= UK Government Decontamination Service =

Organisation within the UK Government

UK Government Decontamination Service

The UK Government Decontamination Service (sometimes written without the UK prefix or abbreviated to GDS) is an organisation within the UK Government that provides advice and guidance to help the UK resist and recover from any deliberate or accidental release of chemical, biological, radiological or nuclear materials (CBRN) or from major accidental releases of hazardous materials (HAZMAT).

GDS was established as an executive agency of the Department for Environment, Food and Rural Affairs (DEFRA) and since 1 April 2009 has been a constituent part of The Food and Environment Research Agency, a newly formed executive agency of the Department for Environment, Food and Rural Affairs (DEFRA). The first, and only, chief executive of the GDS agency was Robert Bettley-Smith FRICS, appointed on the agency's creation in 2005.

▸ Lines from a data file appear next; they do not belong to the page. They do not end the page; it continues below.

Lemma NoDup_requests last elig : NoDup (requests_of last elig).
Proof. exact (proj1 (NoDup_requests_from (zip last elig) 1)). Qed.

(** ** Chains of chosen contents *)
Section Chains.
Context {crypto : Crypto}.

Lemma path_grows (k : nat) c c' v :
  nsteps leads (S k) c c' -> eligible_for (Init_VAR 1) c = Some v -> Forall2 ps_le v (c_last_executed c').
Proof.
  revert c v. induction k as [|k IH]; intros c v Hp Hv.
  - apply nsteps_once_inv in Hp as [_ Hp]. replace v with (c_last_executed c') by congruence.
    apply Forall2_same_length_lookup. split; [reflexivity|]. intros i x y Hx Hy. left. congruence.
  - inversion Hp as [|? ? c1 ? [Hok Hl] Hrest]; subst. replace v with (c_last_executed c1) by congruence.
    pose proof Hrest as Hrest'. inversion Hrest' as [|? ? c2 ? [Hok1 Hl1] _]; subst.
    transitivity (c_last_executed c2); [apply (eligible_grows 1); assumption|].
    exact (IH c1 _ Hrest Hl1).
Qed.
End Chains.

(** ** Executed slots *)
Section System.
Context {crypto : Crypto} (ok : CryptoOk crypto) {signer : Signer} {R : Type} {ext : External R}.
Context {ext_ok : ExternalOk any_fault ext}.
Context (faulty : gset Z) (Hfaulty : Z.of_nat (size faulty) <= NUM_F).
Implicit Types σ : system (E := po_data (R := R)).

#[local] Instance calls_here : OrderCallsOk any_fault order_calls := order_calls_ok any_fault (HF := fun _ _ => I).
#[local] Instance exec_here : ExecutorOk any_fault executor := executor_ok ok.

Lemma executor_reachable_inv σ : reachable faulty σ -> system_inv faulty σ.
Proof. apply (order_reachable_inv ok faulty). Qed.

(** What is executed is ordered, and a part of what the chosen content asks for. *)
Lemma executed_list σ i n s id :
  system_inv faulty σ -> correct faulty i -> History (node σ i) !! n = Some s -> id ∈ po_slot_list s ->
  ordered s = true /\ po_slot_list s `prefix_of` requests_of (starts_from n s) (made_eligible s) /\
  eligible_for (Init_VAR i) (complete_pre_prepare s) = Some (made_eligible s).
Proof.
  intros Hinv Hc Es Hid. destruct (i_keys (Hinv i Hc) n s Es) as [_ Hok].
  destruct (so_list Hok) as [Hn|(_ & Ho & Hp & Hl)]; [rewrite Hn in Hid; inversion Hid|].
  split; [exact Ho|]. split; [exact Hl|].
  destruct (so_ordered Hok Ho) as [Hcol _]. destruct (so_eligible Hok Hp) as (c & Hv & Ec & _).
  rewrite (Ec (collected_parts _ _ _ _ _ _ _ Hok Hcol)) in Hv. exact Hv.
Qed.

Lemma executed_once σ i j n m s s' id :
  collision_free (received σ) -> system_inv faulty σ -> correct faulty i -> correct faulty j ->
  History (node σ i) !! n = Some s -> History (node σ j) !! m = Some s' ->
  id ∈ po_slot_list s -> id ∈ po_slot_list s' -> n < m -> False.
Proof.
  intros Hcf Hinv Hi Hj Es Es' Hid Hid' Hnm.
  destruct (executed_list σ i n s id Hinv Hi Es Hid) as (Ho & Hl & Hv).
  destruct (executed_list σ j m s' id Hinv Hj Es' Hid') as (Ho' & Hl' & Hv').
  pose proof (ordered_chosen ok faulty σ i n s Hinv Hi Es Ho) as Hc.
  pose proof (ordered_chosen ok faulty σ j m s' Hinv Hj Es' Ho') as Hc'.
  pose proof (proj1 (i_keys (Hinv i Hi) n s Es)) as Hn.
  assert (Hm : m = n + Z.of_nat (S (Z.to_nat (m - n - 1)))) by lia. rewrite Hm in Hc'.
  pose proof (chosen_path ok faulty Hfaulty σ n _ _ _ Hcf Hinv Hc Hc') as Hpath.
  pose proof (path_grows _ _ _ _ Hpath Hv) as Hgrow.
  assert (Hst : starts_from m s' = c_last_executed (complete_pre_prepare s')).
  { unfold starts_from. destruct (Z.eqb_spec m 1); [lia|reflexivity]. }
  destruct (i_keys (Hinv j Hj) m s' Es') as [_ Hok'].
  apply (requests_disjoint id (starts_from n s) (made_eligible s) (starts_from m s') (made_eligible s')).
  - rewrite Hst. exact Hgrow.
  - rewrite Hst. apply (eligible_grows j); [exact (so_complete Hok')|exact Hv'].
  - destruct Hl as [l ->]. apply elem_of_app. left. exact Hid.
  - destruct Hl' as [l ->]. apply elem_of_app. left. exact Hid'.
Qed.
End System.

(** ** A run: a request of server 1 is certified everywhere, and slot 1 executes it *)
#[global] Instance quiet {R : Type} : External R := {|
  EXT_SUSPECT_New_Leader := fun _ => ret tt;
  CATCH_Schedule_Catchup := fun _ => ret tt;
  VIEW_Check_Complete_State := fun _ _ => ret tt;
  PR_Resume_Normal_Operation := fun _ => ret tt;
  hash_order := fun l => l |}.

#[global] Instance quiet_ok {crypto : Crypto} {R : Type} F : ExternalOk F (quiet (R := R)).
Proof.
  split; intros; cbn; try intros t; try (apply wp_ret; reflexivity); try reflexivity.
  - split; [reflexivity|]. intros _. reflexivity.
  - split; [assumption|]. split; [apply follows_refl|]. split; [reflexivity|].
    intros seq s Es _. exists s. split; [exact Es|]. repeat split.
Qed.

#[global] Instance blank_signer : Signer := {| OPENSSL_RSA_Sign := fun _ => zeros SIGNATURE_SIZE |}.

(** An update, and the PO-Request that holds it alone. *)
Definition toy_event : list byte :=
  put_u32 o_signed_message_machine_id 1
    (put_u32 o_signed_message_type (type_val UPDATE)
       (put_u32 (o_signed_update_message_update + o_update_message_seq_num) 7
          (zeros sz_signed_update_message))).

Definition toy_request : list byte :=
  put_u32 o_signed_message_machine_id 1
    (put_u32 (sz_signed_message + o_po_request_message_seq + o_po_seq_pair_seq_num) 1
       (put_u32 (sz_signed_message + o_po_request_message_num_events) 1
          (zeros (sz_signed_message + sz_po_request_message))))
  ++ toy_event.

Definition first_pair : po_seq_pair := mkPS 0 1.
Definition first_id : po_id := mkPoId 1 first_pair.

Definition toy_po : po_data (R := unit) :=
  {| PO_History := {[ first_id := store_request toy_request (@make_digest prefix_digest toy_request) (new_po_slot first_pair) ]};
     aru := per_server_slot (mkPS 0 0); cum_aru := <[1%nat := first_pair]> (per_server_slot (mkPS 0 0));
     max_acked := per_server_slot (mkPS 0 0); cum_max_acked := per_server_slot (per_server_slot (mkPS 0 0));
     white_line := per_server_slot (mkPS 0 0); last_executed_po_reqs := per_server_slot (mkPS 0 0);
     cum_aru_updated := false; new_po_aru := false; po_aru_num := 0; po_ack_start_server := 0;
     po_ack_start_seq := mkPS 0 0; po_seq := mkPS 0 0; po_seq_executed := mkPS 0 0;
     intro_client_seq := per_server_slot (mkPS 0 0); PO_Pending := ∅; Recon_History := ∅;
     events_ordered := 0; recovery_status := per_server_slot PR_NORMAL; num_startup := 0; executed_ord := 0;
     po_request_dll := []; reading_clients := true; rest := tt |}.

(** The row of every server acknowledges it. *)
Definition toy_row : list byte :=
  put_u32 (o_po_aru_signed_message_cum_ack + o_po_aru_message_ack_for_server + o_po_seq_pair_seq_num) 1
    (zeros sz_po_aru_signed_message).

Definition exec_start : order_state (E := po_data (R := unit)) :=
  {| View := 1; view_change_done := true; ARU := 0; ppARU := 0; high_prepared := 0;
     high_committed := 0; forwarding_white_line := 0; recon_white_line := 0; stable_catchup := 0; next_seq := 1;
     should_send_pp := false; History := ∅; Pending_Execution := ∅;
     proposal_digest := zeros DIGEST_SIZE; new_incarnation_val := 5;
     preinstalled_incarnations := OrderState.per_server 0;
     installed_incarnations := OrderState.per_server 0;
     cum_acks := concat (OrderState.per_server toy_row);
     max_num_sent_in_proof := OrderState.per_server (mkPS 0 0); leader_suspected := false;
     turnaround_times := []; actions := []; others := toy_po |}.

#[local] Existing Instance prefix_digest.

(** Between the messages of the two slots there are the request, which replicas 2 to
    4 send to five others, and the answer to the client. *)
Definition exec_slot_1 : list event :=
  toy_slot_at 0 (fun _ => 1%nat) (fun j => if j =? 5 then 2%nat else 7%nat).

Definition exec_run : list event :=
  exec_slot_1 ++ toy_slot_at 1 (fun _ => 10%nat) (fun j => if j =? 5 then 6%nat else 11%nat).

Definition exec_run_start : system := ([], fun _ => ORDER_Initialize_Data_Structure exec_start).
Definition exec_end : system :=
  default exec_run_start (run_events {[6]} exec_run exec_run_start).

Definition exec_slot (i n : Z) : ord_slot := default (new_ord_slot n) (History (node exec_end i) !! n).

Lemma exec_runs : run_events {[6]} exec_run exec_run_start = Some exec_end.
Proof.
  assert (H : match run_events {[6]} exec_run exec_run_start with Some _ => true | None => false end = true)
    by (vm_compute; reflexivity).
  unfold exec_end. destruct (run_events _ _ _) as [σ|]; [reflexivity|discriminate].
Qed.

Lemma exec_start_ready r : ready_to_start (E := po_data (R := unit)) (set_others r exec_start).
Proof.
  split; [reflexivity|]. split; [|reflexivity]. split; [reflexivity|]. split; [vm_compute; reflexivity|].
  split; [reflexivity|constructor].
Qed.

Lemma exec_end_reachable : reachable {[6]} exec_end.
Proof.
  apply (order_run_reachable {[6]} exec_run exec_run_start); [|exact exec_runs].
  apply reach_init. intros _. exact (exec_start_ready toy_po).
Qed.

(** Slot 1 executes the request, slot 2 nothing. *)
Example exec_lists :
  map (fun i => map (fun n => (executed (exec_slot i n), po_slot_list (exec_slot i n))) [1; 2]) [2; 3; 4; 5]
  = repeat [(true, [first_id]); (true, [])] 4.
Proof. vm_compute. reflexivity. Qed.

(** A replica that has not certified the request has to wait with the slot. *)
Definition late_start : order_state :=
  set_others (with_cum_aru (per_server_slot (mkPS 0 0)) toy_po) exec_start.
Definition late_run_start : system := ([], fun _ => ORDER_Initialize_Data_Structure late_start).
Definition late_end : system :=
  default late_run_start (run_events {[6]} exec_slot_1 late_run_start).

Lemma late_end_reachable : reachable {[6]} late_end.
Proof.
  apply (order_run_reachable {[6]} exec_slot_1 late_run_start).
  - apply reach_init. intros _. apply exec_start_ready.
  - assert (H : match run_events {[6]} exec_slot_1 late_run_start with Some _ => true | None => false end = true)
      by (vm_compute; reflexivity).
    unfold late_end. destruct (run_events _ _ _) as [σ|]; [reflexivity|discriminate].
Qed.

Definition late_slot : ord_slot := default (new_ord_slot 1) (History (node late_end 2) !! 1).

Example late_waits :
  (ordered late_slot, executed late_slot, num_remaining_for_execution late_slot,
   elements (Pending_Execution (node late_end 2)))
  = (true, false, 1, [1]).
Proof. vm_compute. reflexivity. Qed.

(** ** Properties *)
(** C10. Correct replicas execute the same requests in the same order: of what two
    of them have executed for a slot, at any time and whatever the leader and the
    faulty ones did, one list is a prefix of the other; unless two received
    Pre-Prepares collide under SHA-1. *)
Theorem executed_requests_agree {crypto : Crypto} (ok : CryptoOk crypto) {signer : Signer} {R : Type}
    {ext : External R} {ext_ok : ExternalOk any_fault ext} (faulty : gset Z)
    (σ : system (E := po_data (R := R))) (i j n : Z) (s s' : ord_slot)
    (Hfaulty : Z.of_nat (size faulty) <= NUM_F)
    (Hreach : reachable faulty σ) (Hcollide : collision_free (received σ))
    (Hi : correct faulty i) (Hj : correct faulty j)
    (Hs : History (node σ i) !! n = Some s) (Hs' : History (node σ j) !! n = Some s') :
  po_slot_list s `prefix_of` po_slot_list s' \/ po_slot_list s' `prefix_of` po_slot_list s.
Proof.
  pose proof (executor_reachable_inv ok faulty σ Hreach) as Hinv.
  destruct (po_slot_list s) as [|id l] eqn:El; [left; apply prefix_nil|].
  destruct (po_slot_list s') as [|id' l'] eqn:El'; [right; apply prefix_nil|].
  destruct (executed_list faulty σ i n s id Hinv Hi Hs) as (Ho & Hl & Hv); [rewrite El; left|].
  destruct (executed_list faulty σ j n s' id' Hinv Hj Hs') as (Ho' & Hl' & Hv'); [rewrite El'; left|].
  pose proof (ordered_chosen ok faulty σ i n s Hinv Hi Hs Ho) as Hc.
  pose proof (ordered_chosen ok faulty σ j n s' Hinv Hj Hs' Ho') as Hc'.
  pose proof (chosen_agree faulty Hfaulty σ n _ _ Hcollide Hinv Hc Hc') as Ec.
  unfold starts_from in *. rewrite Ec, (eligible_for_any i j) in *.
  replace (made_eligible s) with (made_eligible s') in Hl by congruence.
  rewrite El in Hl. rewrite El' in Hl'. exact (prefix_weak_total _ _ _ Hl Hl').
Qed.

Lemma executed_requests_agree_witness :
  po_slot_list (exec_slot 2 1) `prefix_of` po_slot_list (exec_slot 5 1) \/
  po_slot_list (exec_slot 5 1) `prefix_of` po_slot_list (exec_slot 2 1).
Proof.
  apply (@executed_requests_agree prefix_digest prefix_digest_ok blank_signer unit quiet (quiet_ok _) {[6]} exec_end 2 5 1).
  - rewrite size_singleton. vm_compute. discriminate.
  - exact exec_end_reachable.
  - apply collision_freeb_spec. vm_compute. reflexivity.
  - apply order_is_correct_spec. vm_compute. reflexivity.
  - apply order_is_correct_spec. vm_compute. reflexivity.
  - vm_compute. reflexivity.
  - vm_compute. reflexivity.
Defined.

(** C11. A request is executed at most once: correct replicas that have executed
    it did so with the same slot, and once there; unless two received
    Pre-Prepares collide under SHA-1. *)
Theorem request_executed_once {crypto : Crypto} (ok : CryptoOk crypto) {signer : Signer} {R : Type}
    {ext : External R} {ext_ok : ExternalOk any_fault ext} (faulty : gset Z)
    (σ : system (E := po_data (R := R))) (i j n m : Z) (s s' : ord_slot) (id : po_id)
    (Hfaulty : Z.of_nat (size faulty) <= NUM_F)
    (Hreach : reachable faulty σ) (Hcollide : collision_free (received σ))
    (Hi : correct faulty i) (Hj : correct faulty j)
    (Hs : History (node σ i) !! n = Some s) (Hs' : History (node σ j) !! m = Some s')
    (Hid : id ∈ po_slot_list s) (Hid' : id ∈ po_slot_list s') :
  n = m /\ NoDup (po_slot_list s).
Proof.
  pose proof (executor_reachable_inv ok faulty σ Hreach) as Hinv. split.
  - destruct (Z.lt_trichotomy n m) as [Hnm|[?|Hnm]]; [exfalso|assumption|exfalso].
    + exact (executed_once ok faulty Hfaulty σ i j n m s s' id Hcollide Hinv Hi Hj Hs Hs' Hid Hid' Hnm).
    + exact (executed_once ok faulty Hfaulty σ j i m n s' s id Hcollide Hinv Hj Hi Hs' Hs Hid' Hid Hnm).
  - destruct (executed_list faulty σ i n s id Hinv Hi Hs Hid) as (_ & [l Hl] & _).
    apply (NoDup_app (po_slot_list s) l). rewrite <- Hl. apply NoDup_requests.
Qed.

While the agency has pointed out that it was not set up due to increased CBRN terrorism in particular, it accepts that the driving force behind the agency's creation was the increased threat the UK faced from terrorism as a whole and the need to strengthen the level of the nation's preparedness across the board.

==History==

The CBRN Resilience Programme was established in October 2001, as part of the government's Capability Programme, with the main aim of ensuring that, in the event of a terrorist attack, the response from both central and local government and the emergency services would be quick and effective enough to minimise the impact on people, property and the environment. The programme, as well as forums and sub-groups within it, is chaired by the Home Office. Partners and stakeholders in the programme represent bodies throughout local and central government and the public and private sectors. The decision to form the agency was developed through the CBRN Resilience Programme.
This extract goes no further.